Cycle (cyc) is a gene in Drosophila melanogaster that encodes the CYCLE protein (CYC). The Cycle gene (cyc) is expressed in a variety of cell types in a circadian manner. It is involved in controlling both the sleep-wake cycle and circadian regulation of gene expression by promoting transcription in a negative feedback mechanism. The cyc gene is located on the left arm of chromosome 3 and codes for a transcription factor containing a basic helix–loop–helix (bHLH) domain and a PAS domain. The 2.17 kb cyc gene is divided into 5 coding exons totaling 1,625 base pairs which code for 413 aminos acid residues. Currently 19 alleles are known for cyc . Orthologs performing the same function in other species include basic helix-loop-helix ARNT-like protein 1 (ARNTL) and Aryl hydrocarbon receptor nuclear translocator-like 2 (ARNTL2).

== Function ==

Cycle is primarily known for its role in the genetic transcription-translation feedback loop that generates circadian rhythms in Drosophila. In the cell nucleus, the CYCLE protein (CYC) forms a heterodimer with a second bHLH-PAS protein, CLOCK (CLK). This CYC-CLK protein complex binds to E-box elements in promoter regions of the genes period and timeless, functioning as a transcription factor in the translation of the proteins PER and TIM. After the PER and TIM proteins accumulate in the cytoplasm and bind together, the PER-TIM complex translocates to the nucleus. The TIM protein in these complexes mediate the accumulation of the dimeric PER-TIM protein complex and their subsequent importation into the nucleus, where the PER protein in these complexes then mediates the release of CYC-CLK from the chromatin, repressing CYC-CLK dependent transcription. Thus, CLK and CYC act as positive factors and PER and TIM as negative factors. CYC also plays a role in the post-translational regulation of CLK in the cytoplasm. These four proteins of the feedback loop are later degraded by a casein kinase-mediated phosphorylation cycle, allowing fluctuations in gene expression according to environmental cues. This cycle is called the transcription-translation feedback loop as demonstrated in this video by the Howard Hughes Medical Institution. Though cyc is a clock gene and plays a role in setting and keeping rhythms, cyc is expressed constitutively (continuously) in Drosophila cells and is present in native Drosophila tissue culture cells, unlike clk, per, or tim. Regulation thus occurs primarily through the negative feedback by the PER-TIM protein complex in the transcription-translation feedback loop described above.

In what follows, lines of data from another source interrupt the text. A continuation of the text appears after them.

(* ===== verification/ComposeProps.v ===== *)
(** * Compose files that pass the policy stay on their side

    Where the mounts of an accepted Compose file lead, after Compose has expanded
    its variables, and what its services are not given; then files that pass and
    should not. *)

From Stdlib Require Import ZArith Lia Ascii String.
From stdpp Require Import base list gmap strings.
From S2P Require Import Prelude.
From S2P Require Import RustStr.
From S2P Require Import Text.
From S2P Require Import RustPath.
From S2P Require Import Subvol.
From S2P Require Import SubvolNames.
From S2P Require Import ShareScope.
From S2P Require Import BlockDev.
From S2P Require Import AppPolicy.

(** ** Paths *)

Lemma split_join (c : ascii) ps : ps <> [] -> Forall (no_char c) ps -> str_split c (str_join (String c "") ps) = ps.
Proof.
  intros Hne Hps. induction Hps as [|p ps Hp Hps IH]; [done|]. destruct ps as [|q ps].
  - unfold str_join. cbn. unfold str_split. rewrite to_of_bytes, split_bytes_no_sep_id by done. cbn. by rewrite of_to_bytes.
  - assert (str_join (String c "") (p :: q :: ps) = p +:+ String c (str_join (String c "") (q :: ps))) as ->.
    { apply to_bytes_inj. rewrite to_bytes_app. unfold str_join. rewrite to_of_bytes. cbn [fmap list_fmap join_bytes].
      f_equal. cbn. f_equal. by rewrite to_of_bytes. }
    rewrite str_split_app_sep, IH by done. unfold str_split at 1. rewrite split_bytes_no_sep_id by done. cbn. by rewrite of_to_bytes.
Qed.

(** An absolute path without [..]. *)
Definition clean (p : string) : Prop := is_absolute p = true /\ ParentDir ∉ components p.

Lemma no_parent_dir p : has_parent_dir p = false <-> ParentDir ∉ components p.
Proof.
  unfold has_parent_dir. rewrite <- not_true_iff_false, existsb_exists. split.
  - intros H Hp. apply H. exists ParentDir. split; [by apply list_elem_of_In|by apply bool_decide_eq_true].
  - intros H (c & Hc & ->%bool_decide_eq_true). apply H. by apply list_elem_of_In.
Qed.

(** Pieces of an absolute path below the root, the last first. *)
Definition pieces_ok (rp : list string) : Prop := Forall (no_char "/") rp /\ ParentDir ∉ omap component_of rp.

Lemma split_no_sep c s : Forall (no_char c) (str_split c s).
Proof.
  unfold str_split. apply Forall_fmap, Forall_forall. intros p Hp. unfold compose, no_char. rewrite to_of_bytes. by eapply split_bytes_no_sep.
Qed.

Lemma components_root r : components ("/" +:+ r) = RootDir :: omap component_of (str_split "/" r).
Proof.
  unfold components. assert (starts_with "/" ("/" +:+ r) = true) as -> by (apply starts_with_spec; by eexists).
  change ("/" +:+ r) with ("" +:+ String "/" r). rewrite str_split_app_sep. reflexivity.
Qed.

Lemma absolute_app a b : is_absolute a = true -> is_absolute (a +:+ b) = true.
Proof. unfold is_absolute. intros [r ->]%starts_with_spec. rewrite string_app_assoc. apply starts_with_spec. by eexists. Qed.

Lemma omap_rev {A B} (f : A -> option B) l : omap f (rev l) = rev (omap f l).
Proof. induction l as [|x l IH]; [done|]. cbn. rewrite omap_app, IH. cbn. destruct (f x); cbn; [done|by rewrite app_nil_r]. Qed.

Lemma drop_junk_omap rp : omap component_of (drop_junk rp) = omap component_of rp.
Proof. induction rp as [|p rp IH]; [done|]. cbn. destruct (component_of p) as [c|] eqn:E; [|done]. cbn. by rewrite E. Qed.

Lemma drop_junk_sub rp p : p ∈ drop_junk rp -> p ∈ rp.
Proof. induction rp as [|q rp IH]; [done|]. cbn. destruct (component_of q); [done|]. intros H. right. auto. Qed.

Lemma drop_junk_root rp : drop_junk (rp ++ [""]) = [] \/ exists q l, drop_junk (rp ++ [""]) = q :: l ++ [""].
Proof.
  induction rp as [|q rp IH]; [by left|]. cbn. destruct (component_of q) as [c|]; [|done]. right. by exists q, rp.
Qed.

Lemma text_of_root rp : pieces_ok rp -> is_absolute (text_of (rp ++ [""])) = true /\ components (text_of (rp ++ [""])) = RootDir :: omap component_of (rev rp).
Proof.
  intros [Hs Hp]. unfold text_of. pose proof (drop_junk_omap (rp ++ [""])) as Ho. rewrite omap_app in Ho. cbn in Ho. rewrite app_nil_r in Ho.
  destruct (drop_junk_root rp) as [E|(q & l & E)]; rewrite E in *.
  - split; [done|]. rewrite omap_rev, <- Ho. done.
  - assert (Forall (no_char "/") (q :: l)) as Hq.
    { apply Forall_forall. intros x Hx. rewrite Forall_forall in Hs. assert (x ∈ q :: l ++ [""]) as Hx' by set_solver.
      rewrite <- E in Hx'. apply drop_junk_sub, elem_of_app in Hx' as [?| ->%list_elem_of_singleton]; [auto|]. unfold no_char. cbn. set_solver. }
    assert (rev (q :: l ++ [""]) = "" :: rev (q :: l)) as -> by (cbn; by rewrite rev_app_distr).
    assert (str_join "/" ("" :: rev (q :: l)) = "/" +:+ str_join "/" (rev (q :: l))) as ->.
    { destruct (rev (q :: l)) as [|x y] eqn:Er; [apply (f_equal (@length _)) in Er; rewrite length_rev in Er; done|].
      apply to_bytes_inj. rewrite to_bytes_app. unfold str_join. by rewrite !to_of_bytes. }
    split; [by apply starts_with_spec; eexists|]. rewrite components_root, (split_join "/").
    + rewrite !omap_rev, <- Ho. f_equal. f_equal. change (q :: l ++ [""]) with ((q :: l) ++ [""]). rewrite omap_app. cbn [omap list_omap component_of]. by rewrite app_nil_r.
    + intros Er. apply (f_equal (@length _)) in Er. rewrite length_rev in Er. done.
    + by apply Forall_rev.
Qed.

(** A plain name is one component. *)
Definition plain (n : string) : Prop := normal n /\ no_char "/" n.

Lemma ends_with_slash b : ends_with "/" b = true -> exists b', b = b' +:+ "/".
Proof.
  unfold ends_with. destruct (bytes_prefix _ _) as [r|] eqn:E; [|done]. intros _. apply bytes_prefix_Some in E.
  exists (of_bytes (rev r)). apply to_bytes_inj. rewrite to_bytes_app, to_of_bytes, <- (rev_involutive (to_bytes b)), E. cbn. done.
Qed.

Lemma components_push b p : is_absolute b = true -> components (path_push b p) = components b ++ omap component_of (str_split "/" p).
Proof.
  intros Hb. unfold path_push. destruct (String.eqb b "") eqn:E0; [apply String.eqb_eq in E0 as ->; done|].
  destruct (ends_with "/" b) eqn:E.
  - apply ends_with_slash in E as [b' ->]. rewrite string_app_assoc. change ("/" +:+ p) with (String "/" p).
    destruct (String.eqb b' "") eqn:E1.
    + apply String.eqb_eq in E1 as ->. exact (components_root p).
    + assert (starts_with "/" b' = true) as Hb'.
      { unfold is_absolute in Hb. apply starts_with_spec in Hb as [r Hr]. destruct b' as [|c b']; [done|]. cbn in Hr. injection Hr as -> _.
        apply starts_with_spec. by exists b'. }
      rewrite components_below by done. change (b' +:+ "/") with (b' +:+ String "/" ""). rewrite components_below by done. cbn. by rewrite app_nil_r.
  - change (b +:+ "/" +:+ p) with (b +:+ String "/" p). by apply components_below.
Qed.

Lemma push_absolute b p : is_absolute b = true -> is_absolute (path_push b p) = true.
Proof. intros Hb. unfold path_push. destruct (String.eqb b "") eqn:E; [apply String.eqb_eq in E as ->; done|]. destruct (ends_with _ _); by apply absolute_app. Qed.

(** The absolute path with these names. *)
Definition absolute (names : list string) : string := "/" +:+ str_join "/" names.

Lemma absolute_split names : names <> [] -> Forall plain names -> str_split "/" (absolute names) = "" :: names.
Proof.
  intros Hne Hn. unfold absolute. change ("/" +:+ str_join "/" names) with ("" +:+ String "/" (str_join "/" names)).
  rewrite str_split_app_sep, (split_join "/"); [done|done|]. eapply Forall_impl; [exact Hn|]. by intros x [].
Qed.

Lemma absolute_components names : Forall plain names -> components (absolute names) = RootDir :: (Normal <$> names).
Proof.
  intros Hn. destruct names as [|n names]; [done|]. unfold components. rewrite absolute_split by done.
  assert (starts_with "/" (absolute (n :: names)) = true) as -> by (by apply starts_with_spec; eexists). cbn [omap list_omap component_of app].
  f_equal. cbn. pose proof (omap_normal (n :: names)) as H. cbn in H. apply H. eapply Forall_impl; [exact Hn|]. by intros x [].
Qed.

Lemma absolute_snoc names n : names <> [] -> absolute (names ++ [n]) = absolute names +:+ "/" +:+ n.
Proof.
  intros Hne. unfold absolute. apply to_bytes_inj. rewrite !to_bytes_app. cbn [to_bytes list_ascii_of_string app]. f_equal. unfold str_join. rewrite !to_of_bytes.
  induction names as [|x names IH]; [done|]. destruct names as [|y names]; [done|]. cbn [fmap list_fmap app join_bytes] in *.
  cbn [fmap list_fmap app] in IH. rewrite IH by done. by rewrite <- !app_assoc.
Qed.

Lemma absolute_push names n : Forall plain names -> plain n -> path_push (absolute names) n = absolute (names ++ [n]).
Proof.
  intros Hn Hp. destruct names as [|x names]; [destruct n as [|c n]; [by destruct Hp|]; unfold absolute, str_join; cbn; by rewrite of_to_bytes|].
  rewrite absolute_snoc by done. unfold path_push. destruct (String.eqb _ "") eqn:E0; [by apply String.eqb_eq in E0|].
  destruct (ends_with "/" _) eqn:E; [|done]. exfalso. apply ends_with_slash in E as [b Hb]. apply (f_equal (str_split "/")) in Hb.
  rewrite absolute_split in Hb by done. change (b +:+ "/") with (b +:+ String "/" "") in Hb. rewrite str_split_app_sep in Hb. change (str_split "/" "") with [""] in Hb.
  apply (f_equal last) in Hb. rewrite last_snoc in Hb. change ("" :: x :: names) with ([""] ++ x :: names) in Hb. rewrite last_app in Hb.
  destruct (last (x :: names)) as [y|] eqn:Ey; [|by apply last_None in Ey]. injection Hb as ->. apply last_Some_elem_of in Ey.
  rewrite Forall_forall in Hn. by destruct (Hn _ Ey).
Qed.

(** What [fs::canonicalize] promises: an absolute path of plain names, for every
    path that exists, and the root does. *)
Record canonical_paths (fs : HostFs) : Prop := {
  cp_form : forall p q, hf_canonicalize fs p = Some q -> exists names, Forall plain names /\ q = absolute names;
  cp_exists : forall p, hf_exists fs p = true -> hf_canonicalize fs p <> None;
  cp_root : forall p, components p = [RootDir] -> hf_exists fs p = true;
}.

Section paths.
Context (fs : HostFs) (Hfs : canonical_paths fs).

Lemma climb_ends text rp missing t ms :
  components text = RootDir :: omap component_of (rev rp) -> pieces_ok rp -> Forall plain missing ->
  climb fs text (rp ++ [""]) missing = (t, ms) -> hf_exists fs t = true /\ Forall plain ms.
Proof.
  revert text missing. induction rp as [|p rp IH]; intros text missing Ht Hrp Hm; cbn [app climb].
  { rewrite (cp_root fs Hfs) by done. intros [= <- <-]. split; [by apply (cp_root fs Hfs)|done]. }
  destruct (hf_exists fs text) eqn:Ex; [by intros [= <- <-]|]. destruct Hrp as [Hs Hp]. apply Forall_cons in Hs as [Hsp Hs]. cbn in Hp, Ht.
  rewrite omap_app in Ht. cbn in Ht.
  destruct (component_of p) as [[| | |n]|] eqn:E.
  - unfold component_of in E. destruct (_ || _); [done|]. by destruct (String.eqb p "..").
  - unfold component_of in E. destruct (_ || _); [done|]. by destruct (String.eqb p "..").
  - set_solver.
  - assert (n = p) as ->. { unfold component_of in E. destruct (_ || _); [done|]. destruct (String.eqb p ".."); [done|]. by injection E. }
    assert (pieces_ok rp) as Hrp by (split; [done|]; set_solver). apply IH; [|done|by constructor]. by apply text_of_root.
  - apply IH; [|by split|done]. by rewrite app_nil_r in Ht.
Qed.

Lemma projected_form p : clean p -> exists names, Forall plain names /\ projected_canonical_path fs p = absolute names.
Proof.
  intros [Ha Hp]. unfold projected_canonical_path. rewrite Ha. cbn [negb].
  destruct (climb fs p (rev (str_split "/" p)) []) as [t ms] eqn:E. unfold is_absolute in Ha. apply starts_with_spec in Ha as [r ->].
  assert (str_split "/" ("/" +:+ r) = "" :: str_split "/" r) as Hs.
  { change ("/" +:+ r) with ("" +:+ String "/" r). by rewrite str_split_app_sep. }
  rewrite Hs in E. cbn [rev] in E. rewrite components_root in Hp.
  apply climb_ends in E as [Ht Hms]; [|by rewrite components_root, rev_involutive| |done].
  2:{ split; [apply Forall_rev, split_no_sep|]. rewrite omap_rev. intros H. apply Hp. right. by rewrite list_elem_of_In, <- in_rev, <- list_elem_of_In in H. }
  apply (cp_exists fs Hfs) in Ht. destruct (hf_canonicalize fs t) as [q|] eqn:Eq; [|done]. cbn [from_option id].
  destruct (cp_form fs Hfs _ _ Eq) as (names & Hn & ->). clear -Hn Hms. revert names Hn. induction Hms as [|m ms Hm _ IH]; intros names Hn; [by exists names|].
  cbn [fold_left]. rewrite absolute_push by done. apply IH. apply Forall_app. by split; [|constructor].
Qed.

End paths.

(** ** What a Compose file asks for *)

(** Variables are expanded in every text, after the policy has seen the file;
    what stands before the first dollar sign stays. *)
Record interpolation (σ : string -> string) : Prop := {
  in_empty : σ "" = "";
  in_prefix : forall a b, dollar a = false -> σ (a +:+ b) = a +:+ σ b;
}.

Fixpoint expand (σ : string -> string) (v : JValue) : JValue :=
  match v with
  | JStr s => JStr (σ s)
  | JArr l => JArr (expand σ <$> l)
  | JObj l => JObj ((fun kv => (kv.1, expand σ kv.2)) <$> l)
  | v => v
  end.

(** Compose's reading of a short volume entry: a host path or the name of a
    volume. *)
Definition host_path (p : string) : Prop := starts_with "/" p = true \/ starts_with "." p = true \/ starts_with "~" p = true.

Definition service (doc : JValue) (name : string) (svc : JValue) : Prop :=
  exists services, jget doc "services" = Some (JObj services) /\ (name, svc) ∈ services.

(** A host path a file makes Compose or Docker mount: the host part of a short
    volume entry, the source of a long one of type bind, which Compose resolves
    against the project's directory however it begins, or the device of a volume
    at the top, which the local driver mounts whatever type it is given. *)
Inductive mounts (doc : JValue) (path : string) : Prop :=
| mounts_short name svc vols s :
    service doc name svc -> jget svc "volumes" = Some (JArr vols) -> JStr s ∈ vols ->
    head (str_split ":" s) = Some path -> host_path path -> mounts doc path
| mounts_long name svc vols o :
    service doc name svc -> jget svc "volumes" = Some (JArr vols) -> JObj o ∈ vols ->
    jget (JObj o) "type" = Some (JStr "bind") -> jget (JObj o) "source" = Some (JStr path) -> mounts doc path
| mounts_driver vs name v o :
    jget doc "volumes" = Some (JObj vs) -> (name, v) ∈ vs -> jget v "driver_opts" = Some (JObj o) ->
    jget (JObj o) "device" = Some (JStr path) -> path <> "" -> mounts doc path.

The CYC-CLK also interacts with the Clockwork Orange (CWO) protein in such a way that increases the robustness in the generation of high amplitude oscillations. CWO is a transcriptional repressor and antagonistic competition between CYC-CLK and CWO lead to control of E-box mediated transcription. Some findings suggest that CWO preferentially aids in the termination of CYC-CLK mediated transcription during late night.

Cyc is involved with the genetic basis of other behaviors that relate to circadian processes, such as sleep, which is important for survival, as sleep deprivation can cause death in Drosophila. There is significant correlation between having functioning cyc and longevity. Though the exact mechanism of this correlation is not known, it is suspected that it is due primarily to cyc playing a role in regulating expression of heat-shock genes, which in turn play a role in regulating duration and quality of sleep. Without proper regulation of sleep, Drosophila may become sleep deprived and die. In male Drosophila, three strains were bred, one containing no copies of functioning cyc, one containing one copy of functioning cyc, and one containing two copies of functioning cyc (wild-type). On average, Drosophila with no copies died after 48 days, Drosophila with one copy died after 52 days, and Drosophila with two copies died after 60 days. The premature deaths are accounted for by poor sleep in the absence of two functioning cyc. This effect, however, did display gender dimorphism, as female Drosophila showed no significant shortening in life span even when their cyc was knocked out. This suggests female Drosophila may have other mechanisms to compensate for a lack of cyc that male Drosophila do not possess. However, to fully understand these processes, work must be done to identify downstream interactions of CYCLE proteins. In addition, similar findings have been found in mice deficient in BMAL1, the mammalian ortholog of CYC, but without the sexual dimorphism exhibited by drosophila.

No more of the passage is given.